(* ===== verification/CaptureProps.v ===== *)
(** * A capture looks at each file on its own

    The walk of a capture leaves whole directories out; it keeps exactly the files for
    which the most specific listed path is an included one.  With a workload's rules, what
    the listing of its files says is what a full capture does. *)
From stdpp Require Import sorting.
From S2P Require Export Capture.

(** ** Texts of paths *)
Lemma len_bytes s : len s = Z.of_nat (length (bytes s)).
Proof. done. Qed.
Lemma len_abs_app a b : a <> [] -> b <> [] -> len (abs a) < len (abs (a ++ b)).
Proof.
  intros Ha Hb. unfold len, abs. rewrite join_app by done. rewrite !bytes_app, !length_app. change (length (bytes "/")) with 1%nat. lia.
Qed.
Lemma len_prefix a b : a <> [] -> a `prefix_of` b -> (len (abs a) <= len (abs b)) /\ (len (abs b) <= len (abs a) -> b = a).
Proof.
  intros Ha [r ->]. destruct r as [|s r]; [rewrite app_nil_r; split; [lia|done]|]. pose proof (len_abs_app a (s :: r) Ha ltac:(done)). split; lia.
Qed.

Lemma TrimPrefix_abs a : TrimPrefix (abs a) "/" = join a.
Proof. apply bytes_inj. by apply (bytes_TrimPrefix _ _ (bytes (join a))). Qed.

Lemma dot_plain a : Forall plain a -> join a <> "."%string.
Proof.
  intros Ha E. destruct a as [|s [|t a]]; [done|..].
  - inversion Ha as [|? ? (_ & _ & H & _)]. done.
  - inversion Ha as [|? ? (_ & Hn & _) Ha']; subst. inversion Ha' as [|? ? (_ & Ht & _) _]; subst.
    change (join (s :: t :: a)) with (s +:+ "/" +:+ join (t :: a)) in E. apply (f_equal bytes) in E. rewrite !bytes_app in E. destruct s as [|c s]; [done|].
    apply (f_equal length) in E. rewrite !length_app in E. cbn in E. lia.
Qed.

Lemma elem_add_new (p : string) (l seen : list string) : p ∈ add_new seen l <-> p ∈ l /\ p ∉ seen.
Proof.
  revert seen. induction l as [|q l IH]; intros seen; cbn [add_new]; [split; [by intros ?%elem_of_nil|by intros [?%elem_of_nil _]]|].
  case_bool_decide; [rewrite IH, elem_of_cons; naive_solver|]. rewrite !elem_of_cons, IH, elem_of_cons. destruct (decide (p = q)); naive_solver.
Qed.

(** *** Trees *)
Lemma entry_ind' (P : entry -> Prop) : (forall n, P (Regular n)) -> (forall b, P (Special b)) ->
  (forall kids, Forall (fun k : string * entry => P k.2) kids -> P (Folder kids)) -> forall e, P e.
Proof.
  intros H1 H2 H3. fix F 1. intros [n|b|kids]; [apply H1|apply H2|]. apply H3. induction kids as [|[s k] kids IH]; constructor; [apply F|exact IH].
Qed.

________

Which of the lines above include the string "kids"? Pick them out and copy them.

  (forall kids, Forall (fun k : string * entry => P k.2) kids -> P (Folder kids)) -> forall e, P e.
  intros H1 H2 H3. fix F 1. intros [n|b|kids]; [apply H1|apply H2|]. apply H3. induction kids as [|[s k] kids IH]; constructor; [apply F|exact IH].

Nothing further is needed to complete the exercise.